§ **What is needed**
Within the records below, find each line with the word "envVars" and copy it out.

§ **Input data**
....
(** [console.log(line)] *)
Definition console_log (line : jsstring) : M unit := emit (ELog line).

(** [JSON.parse(text)] *)
Definition parse (h : host) (text : jsstring) : outcome json :=
  match JSON_parse h text with
  | Some v => Returned v
  | None => Thrown (SyntaxError text)
  end.

(** [packageJson.scripts = { ...packageJson.scripts, start: startScript }]
    and the value [JSON.stringify] then sees.  Reading a property of [null]
    throws; the assignment creates or replaces the property of an object,
    is silently dropped on a primitive (the script is not in strict mode),
    and on an array adds a property that is not an element. *)
Definition set_start_script (a : answers) (packageJson : json) : outcome json :=
  match packageJson with
  | JNull => Thrown TypeError
  | JObj props =>
      let scripts :=
        set_prop (js "start") (JStr (startScript a))
                 (own_props (get_prop (js "scripts") props)) in
      Returned (JObj (set_prop (js "scripts") (JObj scripts) props))
  | other => Returned other
  end.

Definition env_message (envVars : jsstring) : jsstring :=
  js ".env file created with: " ++ join (js ", ") (vars envVars).

Definition git_message : jsstring := js "Git repo initialized with first commit.".

Definition created_message (a : answers) : jsstring :=
  NL ++ js " Project " ++ [DQUOTE] ++ projectName a ++ [DQUOTE]
  ++ js " created successfully!".

Definition npm_start_message : jsstring :=
  [240; 376; 353; 8364]%N ++ js " To run the app:" ++ NL ++ js "   npm start".

Definition hints (a : answers) : list jsstring :=
  if isTS a
  then [NL ++ js " To compile the app:" ++ NL ++ js "   tsc";
        js " To run the app:" ++ NL ++ js "   node dist/index.js";
        js " Or use ts-node:" ++ NL ++ js "   npx ts-node src/index.ts"]
  else [js " To run the app:" ++ NL ++ js "   node server.js"].

Definition npm_init : jsstring := js "npm init -y".

Definition npm_install (packages : list jsstring) : jsstring :=
  js "npm install " ++ join (js " ") packages.

Definition npm_install_dev (packages : list jsstring) : jsstring :=
  js "npm install -D " ++ join (js " ") packages.

Definition git_init : jsstring := js "git init".

Definition git_add : jsstring := js "git add .".

Definition git_commit : jsstring :=
  js "git commit -m " ++ [DQUOTE] ++ js "Initial commit" ++ [DQUOTE].

(** The commands the script can start. *)
Definition commands (a : answers) : list jsstring :=
  [npm_init; npm_install (deps a); npm_install_dev (devDeps a);
   npm_install_dev (lintDeps a); git_init; git_add; git_commit].

Definition projectPath (h : host) (a : answers) : path :=
  path_join (cwd h) (projectName a).

(** [path.join(projectPath, rel)] *)
Definition inProject (h : host) (a : answers) (rel : string) : path :=
  path_join (projectPath h a) (js rel).

Definition packageJsonPath (h : host) (a : answers) : path :=
  inProject h a "package.json".

(** The script body, in the order of the source; each definition is one
    run of consecutive statements. *)

(** Lines 50-66: the directories and the entry point. *)
Definition scaffold (h : host) (a : answers) : M unit :=
  mkdirSync h (projectPath h a) ;;
  forEach folders (fun folder => mkdirSync h (path_join (projectPath h a) folder)) ;;
  when (isTS a) (mkdirSync h (inProject h a "src")) ;;
  writeFileSync h (path_join (projectPath h a) (serverPath a)) (serverContent a).

(** Lines 68-73. *)
Definition write_env (h : host) (a : answers) : M unit :=
  when (addEnv a)
    (envVars <- try match envVars a with
                    | Some s => Returned s
                    | None => Thrown TypeError
                    end ;;
     writeFileSync h (inProject h a ".env") (envContent envVars) ;;
     console_log (env_message envVars)).

(** Lines 75-96. *)
Definition write_templates (h : host) (a : answers) : M unit :=
  when (useDocker a) (writeFileSync h (inProject h a "Dockerfile") dockerfile) ;;
  writeFileSync h (inProject h a ".gitignore") gitignore.

(** Lines 99-101. *)
Definition install (h : host) (a : answers) : M unit :=
  execSync h npm_init (projectPath h a) ;;
  when (Nat.ltb 0 (length (deps a)))
    (execSync h (npm_install (deps a)) (projectPath h a)) ;;
  when (Nat.ltb 0 (length (devDeps a)))
    (execSync h (npm_install_dev (devDeps a)) (projectPath h a)).

(** Lines 104-116. *)
Definition write_tsconfig (h : host) (a : answers) : M unit :=
  when (isTS a)
    (writeFileSync h (inProject h a "tsconfig.json") (JSON_stringify h tsconfig)).

(** Lines 119-145. *)
Definition setup_lint (h : host) (a : answers) : M unit :=
  when (useESLint a)
    (execSync h (npm_install_dev (lintDeps a)) (projectPath h a) ;;
     writeFileSync h (inProject h a ".eslintrc.json")
                   (JSON_stringify h (eslintConfig a)) ;;
     writeFileSync h (inProject h a ".prettierrc") (js "{}")).

(** Lines 148-155. *)
Definition init_git (h : host) (a : answers) : M unit :=
  when (initGit a)
    (execSync h git_init (projectPath h a) ;;
     execSync h git_add (projectPath h a) ;;
     execSync h git_commit (projectPath h a) ;;
     console_log git_message) ;;
  console_log (created_message a).

(** Lines 158-170. *)
Definition add_start_script (h : host) (a : answers) : M unit :=
  text <- readFileSync h (packageJsonPath h a) ;;
  packageJson <- try (parse h text) ;;
  packageJson <- try (set_start_script a packageJson) ;;
  writeFileSync h (packageJsonPath h a) (JSON_stringify h packageJson).
(* ================================================================== *)
(** * ResultsPage.jsx *)
(* ================================================================== *)

Module ResultsPage.

(** The persisted assessment as the page destructures it: [score] and
    [recommendations] are objects and [gaps] is an array, as for every
    completed assessment of the data model; the two recommendation lists
    may be absent from the JSON. *)
Module Gap.
Record t : Type := mk {
  article_name : string;
  severity : string;
  category : string;
  description : string;
  requirement : string;
  recommendation : string
}.
End Gap.

Module Expert.
Record t : Type := mk {
  name : string;
  specialization : string;
  contact : string;
  relevant_articles : list string
}.
End Expert.

Module Program.
Record t : Type := mk {
  name : string;
  description : string;
  duration : string;
  focus_areas : list string;
  website : string
}.
End Program.

Record Recommendations : Type := mkRecommendations {
  experts : option (list Expert.t);
  programs : option (list Program.t)
}.

Record Score : Type := mkScore {
  overall_score : Q;
  readiness_level : string;
  category_scores : list (string * Q);
  total_gaps : Z;
  high_severity_gaps : Z;
  medium_severity_gaps : Z;
  low_severity_gaps : Z
}.

Record Assessment : Type := mkAssessment {
  startup_name : string;
  score : Score;
  gaps : list Gap.t;
  recommendations : Recommendations
}.

Record State : Type := mkState {
  loading : bool;
  result : option Assessment
}.

Definition initial : State := mkState true None.

Definition setLoading (v : bool) : M State unit :=
  update (fun s => mkState v (result s)).
Definition setResult (v : option Assessment) : M State unit :=
  update (fun s => mkState (loading s) v).

Section Component.
(** [process.env.REACT_APP_BACKEND_URL] *)
Variable BACKEND_URL : JsValue.
(** The route parameter of [/results/:assessmentId]. *)
Variable assessmentId : string.
(** The server: what a GET of a URL is answered with. The body is an
    assessment of the data model ([Some]), or null or empty ([None]);
    bodies of another shape are outside the model. *)
Variable server : string -> Outcome (option Assessment).

(** A value of [process.env] is a string or undefined, on which ToString
    does not throw. *)
Definition API : string := toStr BACKEND_URL ++ "/api".

(** [axios.get(url)], returning [response.data]. *)
Definition axios_get (url : string) : M State (option Assessment) :=
  emit (AxiosGet url) ;;
  match server url with
  | Resolved data => ret data
  | Rejected error => throw (JObj error)
  end.

Definition fetchResults : M State unit :=
  try_finally
    (try_catch
       (data <- axios_get (API ++ "/assessments/" ++ assessmentId) ;;
        setResult data)
       (fun error =>
          emit (ConsoleError "Error fetching results:" error) ;;
          emit (ToastError (JStr "Failed to load assessment results"))))
    (setLoading false).

(** The URL of the read: [{API}/assessments/{assessmentId}]. *)
Definition assessmentUrl : string := API ++ "/assessments/" ++ assessmentId.
End Component.

Definition getSeverityColor (severity : string) : string :=
  if String.eqb severity "HIGH" then "bg-red-100 text-red-800 border-red-200"
  else if String.eqb severity "MEDIUM" then
    "bg-yellow-100 text-yellow-800 border-yellow-200"
  else if String.eqb severity "LOW" then "bg-blue-100 text-blue-800 border-blue-200"
  else "bg-gray-100 text-gray-800 border-gray-200".

(** A score value is a JSON number, hence a rational; the two comparisons
    with 75 and 50 are exact. *)
Definition getScoreColor (scoreValue : Q) : string :=
  if Qle_bool 75 scoreValue then "text-green-600"
  else if Qle_bool 50 scoreValue then "text-yellow-600"
  else "text-red-600".

(** ** The rendered page *)

Record ScoreRow : Type := mkScoreRow {
  row_label : string;
  row_class : string;
  row_value : Q
}.

Record ScoreCard : Type := mkScoreCard {
  overall_class : string;
  overall_value : Q;
  badge : string;
  rows : list ScoreRow
}.

Record GapsSummary : Type := mkGapsSummary {
  shown_total : Z;
  shown_high : Z;
  shown_medium : Z;
  shown_low : Z
}.

Record GapCard : Type := mkGapCard {
  gap_testid : string;
  borderLeftColor : string;
  badge_class : string;
  gap_shown : Gap.t
}.

(** Content of the gaps tab: the green "no gaps" message or the cards. *)
Inductive GapsTab : Type :=
| NoGaps (headline : string) (subline : string)
| GapCards (cards : list GapCard).

Record ExpertCard : Type := mkExpertCard {
  expert_testid : string;
  expert_shown : Expert.t;
  article_badges : list string
}.

Record ProgramCard : Type := mkProgramCard {
  program_testid : string;
  program_shown : Program.t;
  learn_more : option string
}.

(** Content of the recommendations tab: each section is there or not. *)
Record RecommendationsTab : Type := mkRecommendationsTab {
  expertsSection : option (list ExpertCard);
  programsSection : option (list ProgramCard)
}.
(** A theory subject posted with all its fields for an existing class is
    created with one assignment to the named faculty for the whole class
    (no batch); from then on the faculty's GET /students lists every student
    of that class with the new subject. *)
Theorem theory_subject_reaches_the_faculty (new_id : nat -> value)
  (classes : list ClassRow.t) (req : AssignSubject.request) (d : Db.t)
  (c code name f : value) (classData : ClassRow.t)
  (Hc : AssignSubject.given (AssignSubject.class_id req) = Some c)
  (Hcode : AssignSubject.given (AssignSubject.subject_code req) = Some code)
  (Hname : AssignSubject.given (AssignSubject.subject_name req) = Some name)
  (Htype : AssignSubject.type req = Some (Str "theory"))
  (Hf : AssignSubject.given (AssignSubject.faculty_id req) = Some f)
  (Hclass : Query.single (Query.eq ClassRow.id c classes) = Some classData) :
  let result := AssignSubject.handler new_id classes req d in
  let d' := snd result in
  let subject :=
    Subject.mk (new_id (List.length (Db.subjects d))) name code (Str "theory")
      c in
  let assignment := Assignment.mk f (Subject.id subject) Null c (Some subject) in
  fst result
  = inr (AssignSubject.mk_created
           "Theory subject created and assigned successfully." subject
           [assignment])
  /\ Db.subjects d' = Db.subjects d ++ [subject]
  /\ Db.faculty_subjects d' = Db.faculty_subjects d ++ [assignment]
  /\ Db.students d' = Db.students d
  /\ forall student,
       In student (Db.students d) -> Student.class_id student = c ->
       exists row,
         In row (Faculty.students d' f)
         /\ Faculty.student (Faculty.base row) = student
         /\ Faculty.subject_id (Faculty.base row) = Subject.id subject
         /\ Faculty.subject_type (Faculty.base row) = Str "theory".
Proof.
  intros result d' subject assignment.
  assert (Hf' : AssignSubject.faculty_id req = Some f /\ truthy f = true).
  { unfold AssignSubject.given in Hf.
    destruct (AssignSubject.faculty_id req) as [v|]; [|discriminate].
    destruct (truthy v) eqn:T; [|discriminate]. now injection Hf as ->. }
  destruct Hf' as [Hf' Tf].
  assert (Tc : truthy c = true).
  { unfold AssignSubject.given in Hc.
    destruct (AssignSubject.class_id req) as [v|]; [|discriminate].
    destruct (truthy v) eqn:T; [|discriminate]. now injection Hc as <-. }
  assert (R : result
              = (inr (AssignSubject.mk_created
                        "Theory subject created and assigned successfully."
                        subject [assignment]),
                 set_faculty_subjects
                   (Db.faculty_subjects d ++ [assignment])
                   (set_subjects (Db.subjects d ++ [subject]) d))).
  { unfold result, AssignSubject.handler.
    rewrite Hc, Hcode, Hname, Hf. unfold AssignSubject.given at 1.
    rewrite Htype. simpl truthy. cbv iota. rewrite Hclass.
    simpl. rewrite Hf'. reflexivity. }
  unfold d'. rewrite R. simpl fst. simpl snd.
  split; [reflexivity|]. split; [reflexivity|]. split; [reflexivity|].
  split; [reflexivity|].
  intros student Hst Hcl.
  apply (assignment_reaches_the_student _ f assignment subject student);
    try reflexivity; try assumption.
  - simpl. apply in_or_app. right. now left.
  - now left.
Qed.
Lemma run_step_topo (input_type : bool) (I : list (list R)) (i : nat) (t_cur : R)
    (net : Network) :
  topo (outcome_net (run_step input_type I i t_cur net)) = topo net.
Proof.
  unfold run_step, integrate_part.
  destruct (stage_active (set_t net t_cur)) as [n1 oa] eqn:Ha.
  apply stage_active_frame in Ha. destruct Ha as (_ & A2 & _). simpl in A2.
  destruct oa as [e|oa]; [exact A2|].
  destruct (stage_input input_type (nth (i - 1) I []) t_cur n1) as [n2 ic] eqn:Hi.
  apply stage_input_frame in Hi. destruct Hi as (_ & B2 & _).
  destruct ic as [e|ic]; [simpl; congruence|].
  destruct oa as [an|]; [|simpl; congruence].
  pose proof (stage_integrate_topo an n2) as Hg.
  destruct (stage_integrate an n2) as [n3|e n3]; simpl in Hg |- *; [|congruence].
  rewrite after_integrate_topo. congruence.
Qed.

Lemma run_loop_topo (input_type : bool) (I : list (list R)) (its : list (nat * R))
    (net : Network) :
  topo (outcome_net (run_loop input_type I its net)) = topo net.
Proof.
  revert net. induction its as [|[i t_cur] its IH]; intro net; simpl; [reflexivity|].
  pose proof (run_step_topo input_type I i t_cur net) as H.
  destruct (run_step input_type I i t_cur net) as [n1|e n1]; simpl in H |- *;
    [rewrite IH|]; exact H.
Qed.

Lemma run_model_topo (net : Network) (I : list (list R)) (input_type : bool) :
  topo (outcome_net (run_model net I input_type)) = topo net.
Proof.
  unfold run_model. rewrite run_loop_topo.
  destruct (sim_run_prepare net I) as (_ & _ & H & _). exact H.
Qed.

Lemma run_many_topo (runs : list (list (list R) * bool)) (net : Network) :
  topo (run_many net runs) = topo net.
Proof.
  revert net. induction runs as [|[inj it] runs IH]; intro net; simpl; [reflexivity|].
  rewrite IH. apply run_model_topo.
Qed.

Lemma init_gen_inv (a : Args.t) (rand : nat -> R) (net : Network) :
  init a rand = inr net ->
  exists g,
    generate_connections (init_config a) rand
      (mkGenState (zeros2 (neuron_num (init_config a)) (neuron_num (init_config a)))
                  (zeros2 (neuron_num (init_config a)) (input_num (init_config a))) 0)
      = inr g /\
    gen_inv (init_config a) g /\
    connections (topo net) = g_connections g /\
    input_connections (topo net) = g_input_connections g.
Proof.
  unfold init.
  destruct (generate_connections _ _ _) as [e|g] eqn:Hg; [discriminate|].
  intro H; injection H as <-. exists g. split; [reflexivity|]. split; [|auto].
  eapply generate_connections_inv; [apply gen_inv_zeros | exact Hg].
Qed.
....
§ **Output below**
Definition env_message (envVars : jsstring) : jsstring :=
  js ".env file created with: " ++ join (js ", ") (vars envVars).
    (envVars <- try match envVars a with
     writeFileSync h (inProject h a ".env") (envContent envVars) ;;
     console_log (env_message envVars)).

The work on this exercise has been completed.